Quantitative Proteomics Combined with Phosphoproteome Reveals the Mechanism of the Density-Sensing Regulator QseC in the Pathogenesis of Glaesserella parasuis

QseC is a sensor component of the two-component system (TCS) QseBC in Glaesserella parasuis (G. parasuis). Quantitative proteomics identifies 39 differentially expressed proteins (DEPs) (12 upregulated, 27 downregulated) in ΔqseC, with the lipid metabolism enzyme PlsB emerging as a core hub showing concurrent upregulation in total protein expression and phosphorylation. Phosphoproteomics detects 95 phosphorylation sites, demonstrating predominant serine phosphorylation (40%) and significant PlsB/SerS hyperphosphorylation. Functional analyses show that deleting the qseC gene disrupts cellular balance.
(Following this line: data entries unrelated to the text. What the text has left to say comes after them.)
(* ===== verification/FsIcache.v ===== *)
(** * The inode cache: iget, idup, ilock, iunlock, iput *)
From S2P Require Import Prelude Params Block Bio BioInv Log LogSpec LogCrash LogBoot Store Str Fs.
From S2P Require Import FsAlloc FsTree FsMap FsContent FsWrite FsInode FsThms.

Section icache.
Context {S : Type} `{!BlockStore S, !BlockStoreSpec S}.
Implicit Types (f : fsstate S) (s : S).

(** An inode is in at most one slot that is in use; a free slot is not locked. *)
Record icache_wf f : Prop := {
  ic_len : length (fs_icache f) = NINODE;
  ic_lock : fs_icache_lock f = false;
  ic_ref : ∀ (ip : nat) i, fs_icache f !! ip = Some i → 0 <= i_ref i;
  ic_uniq : ∀ (ip jp : nat) i j, fs_icache f !! ip = Some i → fs_icache f !! jp = Some j →
    0 < i_ref i → 0 < i_ref j → i_dev i = i_dev j → i_inum i = i_inum j → ip = jp;
  ic_free : ∀ (ip : nat) i, fs_icache f !! ip = Some i → i_ref i = 0 → sl_locked (i_lock i) = false;
}.

(** Slot [ip] holds inode [inum] and is in use. *)
Definition holds_inode (dev inum : Z) (i : inode) : Prop :=
  0 < i_ref i ∧ i_dev i = dev ∧ i_inum i = inum.

Definition hit (dev inum : Z) (i : inode) : bool :=
  (0 <? i_ref i) && (i_dev i =? dev) && (i_inum i =? inum).

Lemma hit_spec dev inum i : hit dev inum i = true ↔ holds_inode dev inum i.
Proof. unfold hit, holds_inode. rewrite !andb_true_iff, Z.ltb_lt, !Z.eqb_eq. tauto. Qed.
(* ===== verification/MkfsThms.v ===== *)
(** * The image mkfs makes

    Appending to a file adds the bytes to it and changes no other file; the image of
    [main] has the files of the command line, in the form the kernel reads. *)
From S2P Require Import Prelude Params Block Bio BioInv Log Str Store Fs FsAlloc FsTree FsMap FsContent Mkfs.

(** A place in the tree of a file: a direct block, the index block, one of its entries. *)
Inductive slot := D (j : nat) | X | E (e : nat).
#[export] Instance slot_eq_dec : EqDecision slot.
Proof. solve_decision. Defined.

Definition slot_ok (s : slot) : Prop := match s with D j => (j < 10)%nat | X => True | E e => (e < 128)%nat end.
Definition is_leaf (s : slot) : Prop := slot_ok s ∧ s ≠ X.
Definition is_inode (k : Z) : Prop := 0 <= k < 208.

Section forest_lemmas.
Implicit Types (v : Z → block) (a : list Z) (A : Z → list Z) (s : slot).

Definition at_slot v a s : Z :=
  match s with
  | D j => a !!! j
  | X => a !!! 10%nat
  | E e => if a !!! 10%nat =? 0 then 0 else get_word (v (a !!! 10%nat)) e
  end.
Definition leaf v a s : block := if at_slot v a s =? 0 then zero_block else v (at_slot v a s).
Definition slot_of (bn : Z) : slot := if bn <? 10 then D (Z.to_nat bn) else E (Z.to_nat (bn - 10)).

Lemma slot_of_leaf bn : 0 <= bn < 138 → is_leaf (slot_of bn).
Proof. intros. unfold slot_of, is_leaf. destruct (Z.ltb_spec bn 10); cbn; split; (lia || done). Qed.
Lemma slot_of_inj bn bn' : 0 <= bn → 0 <= bn' → slot_of bn = slot_of bn' → bn = bn'.
Proof.
  intros. unfold slot_of in *. destruct (Z.ltb_spec bn 10), (Z.ltb_spec bn' 10); simplify_eq; lia.
Qed.

(** What the kernel reads. *)
Lemma file_byte_leaf v a off :
  0 <= off < 138 * 512 → file_byte v a off = byte_at (leaf v a (slot_of (off / 512))) (Z.to_nat (off mod 512)).
Proof.
  intros Ho. assert (0 <= off / 512 < 138) as Hb by (split; [apply Z.div_pos; lia|apply Z.div_lt_upper_bound; lia]).
  unfold file_byte, file_block, bmap_path, slot_of. fsconst.
  destruct (Z.ltb_spec (off / 512) 10); [done|]. rewrite (proj2 (Z.ltb_lt (off / 512 - 10) 128)) by lia.
  unfold leaf_block, leaf, node, at_slot. cbn [fst snd walk]. done.
Qed.

Definition upd A (i : Z) a : Z → list Z := λ k, if k =? i then a else A k.
Lemma trees_eq A i a : upd A i a i = a.
Proof. unfold upd. by rewrite Z.eqb_refl. Qed.
Lemma trees_ne A i a k : k ≠ i → upd A i a k = A k.
Proof. intros. unfold upd. by rewrite (proj2 (Z.eqb_neq k i)). Qed.

Record forest v A (fb : Z) : Prop := {
  fo_range : ∀ k s, is_inode k → slot_ok s → at_slot v (A k) s ≠ 0 → Mkfs.nmeta <= at_slot v (A k) s < fb;
  fo_inj : ∀ k s k' s', is_inode k → is_inode k' → slot_ok s → slot_ok s' → at_slot v (A k) s ≠ 0 →
    at_slot v (A k) s = at_slot v (A k') s' → k = k' ∧ s = s';
  fo_fresh : ∀ b, fb <= b → v b = zero_block;
  fo_blk : ∀ b, blk_ok (v b);
  fo_fb : Mkfs.nmeta <= fb;
}.

(** [s0] of the file [i] gets the block [fb], the rest is as before. *)
Definition linked v A (fb i : Z) s0 v' A' : Prop :=
  ∀ k s, is_inode k → slot_ok s →
    at_slot v' (A' k) s = if decide (k = i ∧ s = s0) then fb else at_slot v (A k) s.

Lemma forest_link v A fb i s0 v' A' :
  forest v A fb → linked v A fb i s0 v' A' →
  (∀ b, fb + 1 <= b → v' b = zero_block) → (∀ b, blk_ok (v' b)) → forest v' A' (fb + 1).
Proof.
  intros [F1 F2 F3 F4 F5] Hl Hz Hb. constructor; try done; [..|lia].
  - intros k s Hk Hs. rewrite Hl by done. case_decide; [lia|]. intros Hn. specialize (F1 k s Hk Hs Hn). lia.
  - intros k s k' s' Hk Hk' Hs Hs'. rewrite !Hl by done.
    destruct (decide (k = i ∧ s = s0)) as [[-> ->]|H1], (decide (k' = i ∧ s' = s0)) as [[-> ->]|H2]; try done.
    + intros Hn Heq. assert (at_slot v (A k') s' ≠ 0) as Hn' by (rewrite <-Heq; done).
      specialize (F1 k' s' Hk' Hs' Hn'). lia.
    + intros Hn Heq. specialize (F1 k s Hk Hs Hn). lia.
    + by apply F2.
Qed.
(* ===== verification/Kalloc.v ===== *)
(** * The physical page allocator (kalloc.c)

    Kernel memory is a flat memory of bytes, addressed by kernel virtual
    addresses.  The list of free pages runs through the first word of each free
    page, as in the code.  [kend], the first address after the kernel ([end] of
    kernel.ld), is a parameter. *)
From S2P Require Import Prelude Params Str.

(** memlayout.h and mmu.h *)
Definition EXTMEM : Z := 1048576.
Definition PHYSTOP : Z := 234881024.
Definition DEVSPACE : Z := 4261412864.
Definition KERNLINK : Z := KERNBASE + EXTMEM.
Definition V2P (a : Z) : Z := u32 (a - KERNBASE).
Definition P2V (a : Z) : Z := u32 (a + KERNBASE).
Definition PGROUNDUP (sz : Z) : Z := Z.land (u32 (sz + PGSIZE - 1)) (Z.lnot (PGSIZE - 1)).
Definition PGROUNDDOWN (a : Z) : Z := Z.land a (Z.lnot (PGSIZE - 1)).

(** [*(uint* )a] *)
Definition load_word (m : mem) (a : Z) : Z :=
  m a + 2 ^ 8 * m (a + 1) + 2 ^ 16 * m (a + 2) + 2 ^ 24 * m (a + 3).

(** [kmem], the memory, and the page table registers that vm.c sets. *)
Record memory := mkmemory {
  mm_locked : bool;
  mm_use_lock : bool;
  mm_freelist : Z;  (* 0 is the null pointer *)
  mm_bytes : mem;
  mm_kpgdir : Z;
  mm_cr3 : Z;
  mm_esp0 : Z
}.

Definition set_mm_locked (v : bool) (s : memory) : memory :=
  mkmemory v (mm_use_lock s) (mm_freelist s) (mm_bytes s) (mm_kpgdir s) (mm_cr3 s) (mm_esp0 s).
Definition set_mm_use_lock (v : bool) (s : memory) : memory :=
  mkmemory (mm_locked s) v (mm_freelist s) (mm_bytes s) (mm_kpgdir s) (mm_cr3 s) (mm_esp0 s).
Definition set_mm_freelist (v : Z) (s : memory) : memory :=
  mkmemory (mm_locked s) (mm_use_lock s) v (mm_bytes s) (mm_kpgdir s) (mm_cr3 s) (mm_esp0 s).
Definition set_mm_bytes (v : mem) (s : memory) : memory :=
  mkmemory (mm_locked s) (mm_use_lock s) (mm_freelist s) v (mm_kpgdir s) (mm_cr3 s) (mm_esp0 s).
Definition set_mm_kpgdir (v : Z) (s : memory) : memory :=
  mkmemory (mm_locked s) (mm_use_lock s) (mm_freelist s) (mm_bytes s) v (mm_cr3 s) (mm_esp0 s).
Definition set_mm_cr3 (v : Z) (s : memory) : memory :=
  mkmemory (mm_locked s) (mm_use_lock s) (mm_freelist s) (mm_bytes s) (mm_kpgdir s) v (mm_esp0 s).
Definition set_mm_esp0 (v : Z) (s : memory) : memory :=
  mkmemory (mm_locked s) (mm_use_lock s) (mm_freelist s) (mm_bytes s) (mm_kpgdir s) (mm_cr3 s) v.

(** Accesses to memory. *)
Definition ldw (a : Z) : M memory Z := λ s, Ret (load_word (mm_bytes s) a) s.
Definition stw (a w : Z) : M memory unit := λ s, Ret tt (set_mm_bytes (store_word (mm_bytes s) a w) s).
Definition on_bytes (g : mem → mem) : M memory unit := λ s, Ret tt (set_mm_bytes (g (mm_bytes s)) s).

(** [if(kmem.use_lock) acquire(&kmem.lock)], and the release. *)
Definition acquire_kmem : M memory unit := λ s,
  if mm_use_lock s then
    if mm_locked s then Panic "acquire" else Ret tt (set_mm_locked true s)
  else Ret tt s.
Definition release_kmem : M memory unit := λ s,
  if mm_use_lock s then
    if mm_locked s then Ret tt (set_mm_locked false s) else Panic "release"
  else Ret tt s.

Section kalloc.
Context (kend : Z).

Definition kfree (v : Z) : M memory unit :=
  if negb (v mod PGSIZE =? 0) || (v <? kend) || (PHYSTOP <=? V2P v) then panic "kfree 1" else
  on_bytes (λ m, memset m v 1 PGSIZE);;
  acquire_kmem;;
  head ← gets mm_freelist;
  stw v head;;
  modify (set_mm_freelist v);;
  release_kmem.

Definition kalloc : M memory Z :=
  acquire_kmem;;
  r ← gets mm_freelist;
  (if r =? 0 then mret tt else
   next ← ldw r;
   modify (set_mm_freelist next));;
  release_kmem;;
  mret r.

(** The pages [p], [p + PGSIZE], ... of [freerange] with [p + PGSIZE <= vend]. *)
Definition range_pages (vstart vend : Z) : list Z :=
  (λ i, PGROUNDUP vstart + Z.of_nat i * PGSIZE)
    <$> seq 0 (Z.to_nat ((vend - PGROUNDUP vstart) / PGSIZE)).

Definition freerange (vstart vend : Z) : M memory unit := mfor (range_pages vstart vend) kfree.

Definition kinit1 (vstart vend : Z) : M memory unit :=
  modify (set_mm_locked false);;
  modify (set_mm_use_lock false);;
  freerange vstart vend.

Definition kinit2 (vstart vend : Z) : M memory unit :=
  freerange vstart vend;;
  modify (set_mm_use_lock true).
End kalloc.
(* ===== verification/Vm.v ===== *)
(** * Page tables and user memory (vm.c)

    Page directories and page tables are pages of kernel memory; entries are
    32-bit words.  [kend] and [kdata] are the addresses [end] and [data] of the
    linker script.  [loaduvm], which also reads a file, is in [Exec]. *)
From S2P Require Import Prelude Params Str Kalloc.

(** mmu.h *)
Definition PTE_P : Z := 1.
Definition PTE_W : Z := 2.
Definition PTE_U : Z := 4.
Definition NPDENTRIES : nat := 1024.
Definition PDX (va : Z) : Z := Z.land (Z.shiftr va 22) 1023.
Definition PTX (va : Z) : Z := Z.land (Z.shiftr va 12) 1023.
Definition PGADDR (d t o : Z) : Z := u32 (Z.lor (Z.lor (Z.shiftl d 22) (Z.shiftl t 12)) o).
Definition PTE_ADDR (pte : Z) : Z := Z.land pte (Z.lnot 4095).
Definition PTE_FLAGS (pte : Z) : Z := Z.land pte 4095.

(** [pte & flag] as a condition. *)
Definition has (pte flag : Z) : bool := negb (Z.land pte flag =? 0).

Section vm.
Context (kend kdata : Z).

(** The address of the entry, 0 for a null result. *)
Definition walkpgdir (pgdir va : Z) (alloc : bool) : M memory Z :=
  let pde := pgdir + 4 * PDX va in
  e ← ldw pde;
  if has e PTE_P then mret (P2V (PTE_ADDR e) + 4 * PTX va) else
  if negb alloc then mret 0 else
  pgtab ← kalloc;
  if pgtab =? 0 then mret 0 else
  on_bytes (λ m, memset m pgtab 0 PGSIZE);;
  stw pde (Z.lor (Z.lor (Z.lor (V2P pgtab) PTE_P) PTE_W) PTE_U);;
  mret (pgtab + 4 * PTX va).

(** The loop of [mappages]; [a] goes up to [last] in steps of a page. *)
Fixpoint mappages_loop (fuel : nat) (pgdir a last pa perm : Z) : M memory Z :=
  match fuel with
  | O => fault
  | S fuel' =>
      pte ← walkpgdir pgdir a true;
      if pte =? 0 then mret (-1) else
      e ← ldw pte;
      if has e PTE_P then panic "remap" else
      stw pte (Z.lor (Z.lor pa perm) PTE_P);;
      if a =? last then mret 0 else
      mappages_loop fuel' pgdir (u32 (a + PGSIZE)) last (u32 (pa + PGSIZE)) perm
  end.

Definition mappages (pgdir va size pa perm : Z) : M memory Z :=
  let a := PGROUNDDOWN va in
  let last := PGROUNDDOWN (u32 (va + size - 1)) in
  mappages_loop (S (Z.to_nat (u32 (last - a) / PGSIZE))) pgdir a last pa perm.

(** [struct kmap]: virt, phys_start, phys_end, perm; and the table. *)
Record kmap_entry := mkkmap { k_virt : Z; k_phys_start : Z; k_phys_end : Z; k_perm : Z }.

Definition kmap : list kmap_entry :=
  [ mkkmap KERNBASE 0 EXTMEM PTE_W;
    mkkmap KERNLINK (V2P KERNLINK) (V2P kdata) 0;
    mkkmap kdata (V2P kdata) PHYSTOP PTE_W;
    mkkmap DEVSPACE DEVSPACE 0 PTE_W ].

(** The loop of [deallocuvm].  [a] grows by at least a page a turn. *)
Fixpoint deallocuvm_loop (fuel : nat) (pgdir a oldsz : Z) : M memory unit :=
  if a <? oldsz then
    match fuel with
    | O => fault
    | S fuel' =>
        pte ← walkpgdir pgdir a false;
        a' ← (if pte =? 0 then mret (u32 (PGADDR (PDX a + 1) 0 0 - PGSIZE)) else
              e ← ldw pte;
              if has e PTE_P then
                let pa := PTE_ADDR e in
                if pa =? 0 then panic "kfree" else
                kfree kend (P2V pa);;
                stw pte 0;;
                mret a
              else mret a);
        deallocuvm_loop fuel' pgdir (u32 (a' + PGSIZE)) oldsz
    end
  else mret tt.

Definition deallocuvm (pgdir oldsz newsz : Z) : M memory Z :=
  if oldsz <=? newsz then mret oldsz else
  let a := PGROUNDUP newsz in
  deallocuvm_loop (Z.to_nat ((oldsz - a) / PGSIZE + 1)) pgdir a oldsz;;
  mret newsz.

Definition freevm (pgdir : Z) : M memory unit :=
  if pgdir =? 0 then panic "freevm: no pgdir" else
  deallocuvm pgdir KERNBASE 0;;
  mfor (seq 0 NPDENTRIES) (λ i,
    e ← ldw (pgdir + 4 * Z.of_nat i);
    if has e PTE_P then kfree kend (P2V (PTE_ADDR e)) else mret tt);;
  kfree kend pgdir.

(** The loop of [setupkvm] over the table; the result is whether it went through. *)
Fixpoint setupkvm_loop (pgdir : Z) (ks : list kmap_entry) : M memory bool :=
  match ks with
  | [] => mret true
  | k :: ks' =>
      r ← mappages pgdir (k_virt k) (u32 (k_phys_end k - k_phys_start k)) (k_phys_start k) (k_perm k);
      if r <? 0 then mret false else setupkvm_loop pgdir ks'
  end.

Definition setupkvm : M memory Z :=
  pgdir ← kalloc;
  if pgdir =? 0 then mret 0 else
  on_bytes (λ m, memset m pgdir 0 PGSIZE);;
  if DEVSPACE <? P2V PHYSTOP then panic "PHYSTOP too high" else
  ok ← setupkvm_loop pgdir kmap;
  if (ok : bool) then mret pgdir else
  freevm pgdir;;
  mret 0.

Definition switchkvm : M memory unit :=
  kpgdir ← gets mm_kpgdir;
  modify (set_mm_cr3 (V2P kpgdir)).

Definition kvmalloc : M memory unit :=
  pgdir ← setupkvm;
  modify (set_mm_kpgdir pgdir);;
  switchkvm.

(** [switchuvm(p)], with the fields of [p] it reads; [None] is a null [p].  Of the
    task state segment only [esp0] is represented: the rest of it, and the descriptor
    that points to it, are set to the same values at every call. *)
Definition switchuvm (p : option (Z * Z)) : M memory unit :=
  match p with
  | None => panic "switchuvm: no process"
  | Some (kstack, pgdir) =>
      if kstack =? 0 then panic "switchuvm: no kstack" else
      if pgdir =? 0 then panic "switchuvm: no pgdir" else
      modify (set_mm_esp0 (u32 (kstack + KSTACKSIZE)));;
      modify (set_mm_cr3 (V2P pgdir))
  end.

(** A copy of [bytes] to the address [a]. *)
Fixpoint store_bytes (m : mem) (a : Z) (bytes : list Z) : mem :=
  match bytes with
  | [] => m
  | b :: bytes' => store_bytes (store m a b) (a + 1) bytes'
  end.

(** [init] is the content of the array of [sz] bytes. *)
Definition inituvm (pgdir : Z) (init : list Z) : M memory unit :=
  if PGSIZE <=? Z.of_nat (length init) then panic "inituvm: more than a page" else
  mem ← kalloc;
  if mem =? 0 then fault else
  on_bytes (λ m, memset m mem 0 PGSIZE);;
  mappages pgdir 0 PGSIZE (V2P mem) (Z.lor PTE_W PTE_U);;
  on_bytes (λ m, store_bytes m mem init).

(** The loop of [allocuvm]: a page at [a], [a + PGSIZE], ... below [newsz]. *)
Fixpoint allocuvm_loop (fuel : nat) (pgdir a oldsz newsz : Z) : M memory Z :=
  if a <? newsz then
    match fuel with
    | O => fault
    | S fuel' =>
        mem ← kalloc;
        if mem =? 0 then
          deallocuvm pgdir newsz oldsz;;
          mret 0
        else
        on_bytes (λ m, memset m mem 0 PGSIZE);;
        r ← mappages pgdir a PGSIZE (V2P mem) (Z.lor PTE_W PTE_U);
        if r <? 0 then
          deallocuvm pgdir newsz oldsz;;
          kfree kend mem;;
          mret 0
        else
        allocuvm_loop fuel' pgdir (u32 (a + PGSIZE)) oldsz newsz
    end
  else mret newsz.

Definition allocuvm (pgdir oldsz newsz : Z) : M memory Z :=
  if KERNBASE <=? newsz then mret 0 else
  if newsz <? oldsz then mret oldsz else
  let a := PGROUNDUP oldsz in
  allocuvm_loop (Z.to_nat ((newsz - a) / PGSIZE + 1)) pgdir a oldsz newsz.

Definition clearpteu (pgdir uva : Z) : M memory unit :=
  pte ← walkpgdir pgdir uva false;
  if pte =? 0 then panic "clearpteu" else
  e ← ldw pte;
  stw pte (Z.land e (Z.lnot PTE_U)).

(** The loop of [copyuvm]; [false] is the jump to [bad]. *)
Fixpoint copyuvm_loop (fuel : nat) (pgdir d i sz : Z) : M memory bool :=
  if i <? sz then
    match fuel with
    | O => fault
    | S fuel' =>
        pte ← walkpgdir pgdir i false;
        if pte =? 0 then panic "copyuvm: pte should exist" else
        e ← ldw pte;
        if negb (has e PTE_P) then panic "copyuvm: page not present" else
        let pa := PTE_ADDR e in
        let flags := PTE_FLAGS e in
        mem ← kalloc;
        if mem =? 0 then mret false else
        on_bytes (λ m, memmove m mem (P2V pa) PGSIZE);;
        r ← mappages d i PGSIZE (V2P mem) flags;
        if r <? 0 then kfree kend mem;; mret false else
        copyuvm_loop fuel' pgdir d (u32 (i + PGSIZE)) sz
    end
  else mret true.

Definition copyuvm (pgdir sz : Z) : M memory Z :=
  d ← setupkvm;
  if d =? 0 then mret 0 else
  ok ← copyuvm_loop (Z.to_nat (sz / PGSIZE + 1)) pgdir d 0 sz;
  if (ok : bool) then mret d else
  freevm d;;
  mret 0.

(** A null result of [walkpgdir] is dereferenced. *)
Definition uva2ka (pgdir uva : Z) : M memory Z :=
  pte ← walkpgdir pgdir uva false;
  if pte =? 0 then fault else
  e ← ldw pte;
  if negb (has e PTE_P) then mret 0 else
  if negb (has e PTE_U) then mret 0 else
  mret (P2V (PTE_ADDR e)).

(** [buf] is the content of the [len] bytes at [p].  A turn copies at least a byte. *)
Fixpoint copyout_loop (fuel : nat) (pgdir va : Z) (buf : list Z) : M memory Z :=
  match buf with
  | [] => mret 0
  | _ =>
      match fuel with
      | O => fault
      | S fuel' =>
          let va0 := PGROUNDDOWN va in
          pa0 ← uva2ka pgdir va0;
          if pa0 =? 0 then mret (-1) else
          let n := Z.min (PGSIZE - (va - va0)) (Z.of_nat (length buf)) in
          on_bytes (λ m, store_bytes m (pa0 + (va - va0)) (take (Z.to_nat n) buf));;
          copyout_loop fuel' pgdir (u32 (va0 + PGSIZE)) (drop (Z.to_nat n) buf)
      end
  end.

Definition copyout (pgdir va : Z) (buf : list Z) : M memory Z :=
  copyout_loop (length buf) pgdir va buf.
End vm.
This change causes an energy crisis involving ATPase imbalance and carbohydrate metabolism defects. It also weakens the cell membrane by reducing key lipopolysaccharide (LPS) biosynthesis proteins like LpxB, KdsB, and WaaQ. Additionally, iron uptake becomes impaired because genes such as hemG and fbpC2 are suppressed, along with defense proteins HsdR and ApxIB. Finally, cells adopt an “offensive-defensive shift” survival strategy. They do this by reducing energy-intensive defenses like UvrA-mediated DNA repair and β-lactam resistance, while increasing lipid storage (PlsB) and RNA degradation. Protein–protein interaction (PPI) networks confirm 10 core proteins that collectively maintain proteostasis and stress adaptation, with PlsB serving as the central coordinator of membrane synthesis and environmental adaptation.